Com diversas celas coletivas e solitárias, o DOI-CODI possuía também espaços destinados para a tortura física e psicológica dos detidos. Os relatos apontam a existência de celas chamadas de “geladeira” – nas quais os presos eram submetidos à baixas temperaturas – e de “boate” – em que havia intenso jogo de luz para atordoar as vítimas. Além disso, os presos políticos passavam por diferentes tipos de torturas físicas e psicológicas, que incluíam até mesmo simulações de fuzilamentos e o uso de animais como jacarés.
Punição aos torturadores já!
Outra importante palavra de ordem no protesto foi pela punição dos torturadores e golpistas de ontem de hoje. Ainda hoje, militares envolvidos diretamente na morte de Rubens Paiva e seus dependentes continuam a receber gordas pensões do Estado brasileiro.

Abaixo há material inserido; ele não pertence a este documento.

(** X4: fields of the stored object that the tracker does not know are
    written back untouched when a new session is counted. *)
Theorem track_visitor_keeps_other_fields uuid today w d l k m :
  load_visitor_data (file w) = inr (JDict d) →
  d !! "sessions" = Some (JList (JStr <$> l)) →
  d !! "total_count" = Some (JInt k) →
  d !! "daily_counts" = Some (JDict (JInt <$> m)) →
  session_of uuid w ∉ l →
  ∃ d',
    file (fst (track_visitor uuid today w)) = Some (inr (JDict d')) ∧
    d' !! "sessions" = Some (JList (JStr <$> l ++ [session_of uuid w])) ∧
    d' !! "total_count" = Some (JInt (k + 1)) ∧
    d' !! "daily_counts" = Some (JDict (JInt <$> count_today today m)) ∧
    (∀ key, key ∉ ["sessions"; "total_count"; "daily_counts"] →
            d' !! key = d !! key).
Proof.
  intros Hload Hs Ht Hd Hnew.
  rewrite (track_visitor_new_fields uuid today w d l k m) by done.
  cbn [fst file]. eexists. split; [reflexivity|].
  split_and!.
  - do 2 (rewrite lookup_insert_ne by done). by rewrite lookup_insert_eq.
  - rewrite lookup_insert_ne by done. by rewrite lookup_insert_eq.
  - by rewrite lookup_insert_eq.
  - intros key Hkey.
    rewrite !lookup_insert_ne; [done | ..]; intros <-; apply Hkey; set_solver.
Qed.

(** *** Series of page loads *)

Lemma final_data_cons c cs vd :
  final_data (c :: cs) vd =
  final_data cs (record_visit (call_session c) (call_today c) vd).
Proof.
  unfold final_data. cbn [replay]. fold (call_session c).
  rewrite last_cons. by destruct (last (replay cs _)).
Qed.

Em 2014, o Ministério Público Federal indiciou cinco militares pela morte de Rubens Paiva. Dentre estes, dois dos réus que continuam vivos até hoje recebem por mês, somados, cerca de 60 mil reais. Além disso, os dependentes dos outros três torturadores já falecidos recebem mais de 80 mil mensais somados.
Atualmente, diversos militares envolvidos em violações de direitos humanos e crimes contra a humanidade continuam a receber vencimentos do Estado. A Lei de Anistia brasileira, portanto, permite a impunidade destes militares, que continuam não só livres após tantos crimes cometidos, como também recebem o aval do Estado. Até mesmo os militares envolvidos em tramas golpistas e eventualmente expulsos das Forças Armadas mantêm sua impunidade e a suas famílias continuam a receber pensões.
Memória, Verdade, Justiça e Reparação
A transformação do prédio do antigo DOI-CODI em um espaço de memória é um reivindicação antiga dos grupos que lutam pela Memória, Verdade, Justiça e Reparação. O objetivo é transformar o espaço em um museu que possibilite a reflexão a respeito das violências praticadas pelo Estado brasileiro e pelas Forças Armadas durante os anos da Ditadura Militar.
A transformação de antigos centros de repressão da cidade do Rio de Janeiro em espaços de memória é um objetivo das organizações de memória e direitos humanos cariocas, assim como foi feito com o Memorial da Resistência, museu localizado na sede do antigo Departamento Estadual de Ordem Política e Social do Estado de São Paulo (DEOPS-SP), na capital paulista.
Espaços como a sede do antigo DOI-CODI, na Tijuca, e do DOPS, na Lapa, fazem parte da história de luta do povo contra a repressão e precisam ser transformados em espaços que busquem refletir a respeito deste passado e valorizar todos aqueles que tombaram na luta contra o regime militar fascista.